EXERCISE DIRECTIONS:
Copy exactly the lines from the first line of the records below through the line containing "Lemma values_fresh m", including both, and nothing else.

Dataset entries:
________

(** ** Lemmas *)
Lemma table_set_eq t key ds : table_set t key ds key = ds.
Proof. unfold table_set. by rewrite decide_True. Qed.
Lemma table_set_ne t key k ds : k ≠ key → table_set t key ds k = t k.
Proof. intros. unfold table_set. by rewrite decide_False. Qed.

Lemma hash_of_bounds len k : 0 < len → 0 ≤ hash_of len k < len.
Proof. intros. by apply Z.mod_pos_bound. Qed.

Lemma fdmi_hash_ok ht k :
  0 < ht_len ht ≤ INT_MAX → fdmi_hash ht k = Done (hash_of (ht_len ht) k).
Proof.
  unfold INT_MAX. intros. unfold fdmi_hash. rewrite (u64_id (ht_len ht)) by lia.
  by rewrite (proj2 (Z.eqb_neq _ _)) by lia.
Qed.

(** Multiples of 16 spread over consecutive buckets. *)
Lemma hash_of_consecutive len n : 0 ≤ n < len → len ≤ INT_MAX → hash_of len (16 * n) = n.
Proof.
  unfold INT_MAX, hash_of. intros. rewrite u64_id by lia.
  rewrite Z.mul_comm, Z.div_mul by lia. apply Z.mod_small. lia.
Qed.

Lemma values_cons m k x nds :
  values m k (x :: nds) =
  match key_data m k x with Some d => d :: values m k nds | None => values m k nds end.
Proof. done. Qed.

Lemma values_fresh m k nds nd n :
  nd ∉ nds → values (<[nd := n]> m) k nds = values m k nds.
Proof.
  intros Hn. induction nds as [|x nds IH]; [done|].
  apply not_elem_of_cons in Hn as [Hx Hn]. rewrite !values_cons, (IH Hn).
  unfold key_data. by rewrite lookup_insert_ne by done.
Qed.

Lemma values_app m k xs ys : values m k (xs ++ ys) = values m k xs ++ values m k ys.
Proof. apply omap_app. Qed.

(** Storing in a node of key [key] is invisible to the other keys. *)
Lemma values_other m k key nds x n d :
  k ≠ key → m !! x = Some n → hn_key n = key →
  values (<[x := HNode key d]> m) k nds = values m k nds.
Proof.
  intros Hk Hx Hn. induction nds as [|y nds IH]; [done|]. rewrite !values_cons, IH.
  unfold key_data. destruct (decide (x = y)) as [->|]; [|by rewrite lookup_insert_ne].
  rewrite lookup_insert_eq, Hx. simpl. by rewrite !decide_False by congruence.
Qed.

Definition key_test (m : gmap Z fdmi_hashtable_node) (key nd : Z) : bool :=
  match m !! nd with Some n => hn_key n =? key | None => false end.

Lemma values_absent m k nds :
  (∀ y, y ∈ nds → key_test m k y = false) → values m k nds = [].
Proof.
  induction nds as [|y nds IH]; intros Hp; [done|].
  rewrite values_cons, IH by (intros; apply Hp; by right).
  specialize (Hp y (list_elem_of_here _ _)). unfold key_test in Hp. unfold key_data.
  destruct (m !! y) as [n|]; [|done]. apply Z.eqb_neq in Hp. by rewrite decide_False.
Qed.

Lemma values_hit m k x n nds :
  m !! x = Some n → hn_key n = k → values m k (x :: nds) = hn_data n :: values m k nds.
Proof.
  intros Hx Hk. rewrite values_cons. unfold key_data. by rewrite Hx, decide_True.
Qed.

(** What a search in a bucket tells about the data of the key. *)
Lemma find_key_spec m k nds :
  NULL ∉ nds →
  let nd := find_ptr (key_test m k) nds in
  (nd = NULL ∧ values m k nds = []) ∨
  (nd ≠ NULL ∧ ∃ pre suf n, nds = pre ++ nd :: suf ∧ m !! nd = Some n ∧ hn_key n = k ∧
     values m k pre = [] ∧ values m k nds = hn_data n :: values m k suf).
Proof.
  intros H0 nd. destruct (decide (nd = NULL)) as [E|E].
  - left. split; [done|]. apply values_absent. by apply find_ptr_None.
  - right. split; [done|].
    destruct (find_ptr_Some (key_test m k) nds nd) as (pre & suf & Hs & Hp & Hpre); [done..|].
    unfold key_test in Hp. destruct (m !! nd) as [n|] eqn:Hn; [|done].
    apply Z.eqb_eq in Hp. pose proof (values_absent m k pre Hpre) as Hv.
    exists pre, suf, n. split_and!; try done.
    rewrite Hs, values_app, Hv. by apply values_hit.
Qed.

Lemma concat_insert_snoc (B : list (list Z)) i nds nd :
  B !! i = Some nds → concat (<[i := nds ++ [nd]]> B) ≡ₚ nd :: concat B.
Proof.
  revert i. induction B as [|x B IH]; intros [|i] Hi; simplify_eq/=.
  - rewrite <- (assoc_L (++)). by rewrite Permutation_middle.
  - rewrite IH by done. by rewrite Permutation_middle.
Qed.

Lemma elem_of_concat (B : list (list Z)) x :
  x ∈ concat B ↔ ∃ i nds, B !! i = Some nds ∧ x ∈ nds.
Proof.
  rewrite list_elem_of_In, in_concat. split.
  - intros (nds & [i Hi]%list_elem_of_In%list_elem_of_lookup & ?%list_elem_of_In). eauto.
  - intros (i & nds & Hi & ?%list_elem_of_In). exists nds. split; [|done].
    apply list_elem_of_In, list_elem_of_lookup. eauto.
Qed.

(** Distinct buckets share no node. *)
Lemma concat_bucket_unique (B : list (list Z)) i j xs ys x :
  NoDup (concat B) → B !! i = Some xs → B !! j = Some ys → x ∈ xs → x ∈ ys → i = j.
Proof.
  revert i j. induction B as [|zs B IH]; intros i j Hnd Hi Hj Hx Hy; [done|].
  simpl in Hnd. apply NoDup_app in Hnd as (_ & Hd & Hnd).
  destruct i as [|i], j as [|j]; simpl in Hi, Hj; simplify_eq; [done|..].
  - exfalso. apply (Hd x Hx). apply elem_of_concat. eauto.
  - exfalso. apply (Hd x Hy). apply elem_of_concat. eauto.
  - f_equal. by eapply IH.
Qed.

Lemma bucket_nodup (B : list (list Z)) i nds : NoDup (concat B) → B !! i = Some nds → NoDup nds.
Proof.
  revert i. induction B as [|zs B IH]; intros [|i] Hnd Hi; simplify_eq/=;
    apply NoDup_app in Hnd as (? & _ & ?); eauto.
Qed.

Section proofs.
Context `{Malloc} {rep : mutex → fdmi_queue → list Z → Prop} `{!QueueContract rep}.
Implicit Types (ht : fdmi_hashtable) (t : table) (B : list (list Z)).

(** The bucket of a key and its queue. *)
Lemma ht_inv_bucket ht m B t k :
  ht_inv rep ht m B t →
  ∃ q nds, bucket ht (hash_of (ht_len ht) k) = Done q ∧
    ht_list ht !! Z.to_nat (hash_of (ht_len ht) k) = Some q ∧
    B !! Z.to_nat (hash_of (ht_len ht) k) = Some nds ∧ rep Unlocked q nds ∧
    NULL ∉ nds ∧ NoDup nds ∧ t k = values m k nds.
Proof.
  intros [Hlen Hbl Hq Hnd H0 _ _ _ Ht].
  pose proof (hash_of_bounds (ht_len ht) k (proj1 Hlen)) as Hb.
  remember (hash_of (ht_len ht) k) as h eqn:Eh.
  assert (is_Some (B !! Z.to_nat h)) as [nds Hnds] by (apply lookup_lt_is_Some; lia).
  destruct (Forall2_lookup_r _ _ _ _ _ Hq Hnds) as (q & Hql & Hr).
  exists q, nds. unfold bucket. rewrite Hql. split_and!; try done.
  - intros Hin. apply H0, elem_of_concat. eauto.
  - by eapply bucket_nodup.
  - apply Ht. by subst h.
Qed.

(** A bucket's queue may be replaced by one with the same content: iterating
    over it moves its iterator. *)
Lemma ht_inv_set_bucket ht m B t h q nds :
  ht_inv rep ht m B t → B !! Z.to_nat h = Some nds → rep Unlocked q nds →
  ht_inv rep (set_bucket ht h q) m B t.
Proof.
  intros [? ? Hq ? ? ? ? ? ?] Hb Hr. split; try done. simpl.
  rewrite <- (list_insert_id B (Z.to_nat h) nds) by done. by apply Forall2_insert.
Qed.

Lemma find_node_ok ht m B t q nds k :
  ht_inv rep ht m B t → B !! Z.to_nat (hash_of (ht_len ht) k) = Some nds →
  rep Unlocked q nds →
  ends (find_node ht q k) (λ r, r.1 = find_ptr (key_test m k) nds ∧ rep Unlocked r.2 nds).
Proof.
  intros Hi Hb Hq. unfold find_node. apply rep_find; [done|..].
  - intros Hin. apply (hi_null _ _ _ _ _ Hi), elem_of_concat. eauto.
  - intros nd Hnd.
    assert (is_Some (m !! nd)) as [n Hn]
      by (apply (hi_dom _ _ _ _ _ Hi), elem_of_concat; eauto).
    rewrite (hi_heap _ _ _ _ _ Hi), (peek_heap_of _ _ _ Hn). simpl.
    unfold key_test. by rewrite Hn.
Qed.

Lemma ht_get_ok ht t k :
  ht_rep rep ht t →
  ends (fdmi_hashtable_get ht k) (λ r, r.1 = spec_get t k ∧ ht_rep rep r.2 t).
Proof.
  intros (m & B & Hi). destruct (ht_inv_bucket ht m B t k Hi)
    as (q & nds & Hb & Hql & HB & Hr & H0 & Hnd & Ht).
  unfold fdmi_hashtable_get. rewrite fdmi_hash_ok by apply Hi. cbn [obind]. rewrite Hb. cbn [obind].
  c_step find_node_ok as [nd q'] [-> Hr'].
  pose proof (ht_inv_set_bucket ht m B t _ q' nds Hi HB Hr') as Hi'.
  unfold spec_get. rewrite Ht.
  destruct (find_key_spec m k nds H0) as [[-> ->]|(Hne & pre & suf & n & _ & Hn & _ & _ & ->)].
  - simpl. split; [done|]. by exists m, B.
  - rewrite (proj2 (Z.eqb_neq _ _)) by done. simpl.
    rewrite (hi_heap _ _ _ _ _ Hi), (peek_heap_of _ _ _ Hn). simpl. split; [done|]. by exists m, B.
Qed.

Lemma ht_add_ok ht t k d :
  ht_rep rep ht t → (∀ m : gmap Z fdmi_hashtable_node, malloc m ≠ NULL) →
  (∀ m : gmap Z fdmi_queue_data, malloc m ≠ NULL) →
  ends (fdmi_hashtable_add ht k d) (λ ht, ht_rep rep ht (spec_add t k d)).
Proof.
  intros (m & B & Hi) Hm Hm'. destruct (ht_inv_bucket ht m B t k Hi)
    as (q & nds & Hb & Hql & HB & Hr & H0 & Hnd & Ht).
  unfold fdmi_hashtable_add. rewrite fdmi_hash_ok by apply Hi. cbn [obind]. rewrite Hb. cbn [obind].
  destruct Hi as [Hlen Hbl Hq Hnd' H0' Hh Hdom Hhash Htab].
  rewrite Hh, fdmi_malloc_heap_of by done. cbn [obind].
  pose proof (malloc_fresh m (Hm m)) as Hf. specialize (Hm m). remember (malloc m) as nd eqn:End.
  assert (Hfresh : nd ∉ concat B) by (rewrite <- Hdom, Hf; by intros [? ?]).
  c_step rep_enq as q' Hr'. simpl.
  pose proof (concat_insert_snoc B _ nds nd HB) as HP.
  eexists _, (<[Z.to_nat (hash_of (ht_len ht) k) := nds ++ [nd]]> B).
  split; simpl; try done.
  - by rewrite length_insert.
  - by apply Forall2_insert.
  - rewrite HP. by apply NoDup_cons.
  - rewrite HP. by apply not_elem_of_cons.
  - intros x. rewrite HP, elem_of_cons, <- Hdom.
    destruct (decide (x = nd)) as [->|]; [rewrite lookup_insert_eq|rewrite lookup_insert_ne by done];
      naive_solver.
  - intros i xs x n Hi Hx Hn. destruct (decide (x = nd)) as [->|Hne].
    + rewrite lookup_insert_eq in Hn. simplify_eq/=.
      destruct (decide (i = Z.to_nat (hash_of (ht_len ht) k))) as [->|Hni]; [done|].
      rewrite list_lookup_insert_ne in Hi by done. exfalso. apply Hfresh, elem_of_concat. eauto.
    + rewrite lookup_insert_ne in Hn by done.
      destruct (decide (i = Z.to_nat (hash_of (ht_len ht) k))) as [->|Hni].
      * rewrite list_lookup_insert_eq in Hi by (by eapply lookup_lt_Some). simplify_eq.
        apply elem_of_app in Hx as [Hx|Hx%list_elem_of_singleton]; [|done]. by eapply Hhash.
      * rewrite list_lookup_insert_ne in Hi by done. by eapply Hhash.
  - intros k' xs Hi. unfold spec_add.
    assert (Hbk : ∀ i ys, B !! i = Some ys → nd ∉ ys)
      by (intros i ys ? Hin; apply Hfresh, elem_of_concat; eauto).
    destruct (decide (Z.to_nat (hash_of (ht_len ht) k') = Z.to_nat (hash_of (ht_len ht) k))) as [E|E].
    + rewrite E, list_lookup_insert_eq in Hi by (by eapply lookup_lt_Some). simplify_eq.
      rewrite values_app, values_fresh by (by eapply Hbk). rewrite values_cons. unfold key_data.
      rewrite lookup_insert_eq. simpl. destruct (decide (k' = k)) as [->|Hne].
      * by rewrite table_set_eq, decide_True, Ht.
      * rewrite table_set_ne, decide_False by done. rewrite (Htab k' nds) by (by rewrite E).
        simpl. by rewrite app_nil_r.
    + rewrite list_lookup_insert_ne in Hi by done.
      rewrite values_fresh by (by eapply Hbk). rewrite table_set_ne by congruence. by apply Htab.
Qed.

Lemma ht_update_ok ht t k d :
  ht_rep rep ht t → (∀ m : gmap Z fdmi_hashtable_node, malloc m ≠ NULL) →
  (∀ m : gmap Z fdmi_queue_data, malloc m ≠ NULL) →
  ends (fdmi_hashtable_update ht k d)
    (λ r, r.1 = spec_get t k ∧ ht_rep rep r.2 (spec_update t k d)).
Proof.
  intros (m & B & Hi) Hm Hm'. destruct (ht_inv_bucket ht m B t k Hi)
    as (q & nds & Hb & Hql & HB & Hr & H0 & Hnd & Ht).
  unfold fdmi_hashtable_update. rewrite fdmi_hash_ok by apply Hi. cbn [obind]. rewrite Hb. cbn [obind].
  c_step find_node_ok as [nd q'] [-> Hr'].
  pose proof (ht_inv_set_bucket ht m B t _ q' nds Hi HB Hr') as Hi'.
  unfold spec_get, spec_update. rewrite Ht.
  destruct (find_key_spec m k nds H0) as [[-> Hv]|(Hne & pre & suf & n & Hs & Hn & Hk & Hpre & Hv)].
  - simpl. rewrite Hv. simpl. c_step (ht_add_ok (set_bucket ht (hash_of (ht_len ht) k) q') t k d)
      as ht1 H1; [by exists m, B|].
    simpl. split; [done|]. unfold spec_add in H1. by rewrite Ht, Hv in H1.
  - rewrite (proj2 (Z.eqb_neq _ _)) by done. simpl.
    rewrite (hi_heap _ _ _ _ _ Hi), (peek_heap_of _ _ _ Hn), Hv. simpl.
    rewrite (poke_heap_of _ _ _ _ Hn). simpl. split; [done|]. rewrite Hk.
    remember (find_ptr (key_test m k) nds) as nd eqn:End.
    eexists _, B. destruct Hi' as [Hlen Hbl Hq Hnd' H0' Hh Hdom Hhash Htab]. split; try done; simpl.
    + intros x. rewrite <- Hdom. destruct (decide (x = nd)) as [->|];
        [rewrite lookup_insert_eq|by rewrite lookup_insert_ne by done]. naive_solver.
    + intros i xs x n' Hix Hx Hn'. destruct (decide (x = nd)) as [->|Hxn].
      * rewrite lookup_insert_eq in Hn'. simplify_eq/=. by eapply Hhash.
      * rewrite lookup_insert_ne in Hn' by done. by eapply Hhash.
    + intros k' xs Hix. destruct (decide (k' = k)) as [->|Hkk].
      * simpl in Hix. assert (xs = nds) as -> by congruence. rewrite table_set_eq.
        rewrite Hs, NoDup_app, NoDup_cons in Hnd. destruct Hnd as (_ & Hd & Hx & _).
        rewrite Hs, values_app, (values_hit _ _ nd (HNode k d)) by
          (done || by rewrite lookup_insert_eq).
        rewrite !values_fresh by (done || intros Hin; apply (Hd nd Hin); by left).
        by rewrite Hpre.
      * rewrite table_set_ne by done. rewrite (values_other _ _ _ _ _ n d) by done. by apply Htab.
Qed.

________

SOLUTION BELOW:
(** ** Lemmas *)
Lemma table_set_eq t key ds : table_set t key ds key = ds.
Proof. unfold table_set. by rewrite decide_True. Qed.
Lemma table_set_ne t key k ds : k ≠ key → table_set t key ds k = t k.
Proof. intros. unfold table_set. by rewrite decide_False. Qed.

Lemma hash_of_bounds len k : 0 < len → 0 ≤ hash_of len k < len.
Proof. intros. by apply Z.mod_pos_bound. Qed.

Lemma fdmi_hash_ok ht k :
  0 < ht_len ht ≤ INT_MAX → fdmi_hash ht k = Done (hash_of (ht_len ht) k).
Proof.
  unfold INT_MAX. intros. unfold fdmi_hash. rewrite (u64_id (ht_len ht)) by lia.
  by rewrite (proj2 (Z.eqb_neq _ _)) by lia.
Qed.

(** Multiples of 16 spread over consecutive buckets. *)
Lemma hash_of_consecutive len n : 0 ≤ n < len → len ≤ INT_MAX → hash_of len (16 * n) = n.
Proof.
  unfold INT_MAX, hash_of. intros. rewrite u64_id by lia.
  rewrite Z.mul_comm, Z.div_mul by lia. apply Z.mod_small. lia.
Qed.

Lemma values_cons m k x nds :
  values m k (x :: nds) =
  match key_data m k x with Some d => d :: values m k nds | None => values m k nds end.
Proof. done. Qed.

Lemma values_fresh m k nds nd n :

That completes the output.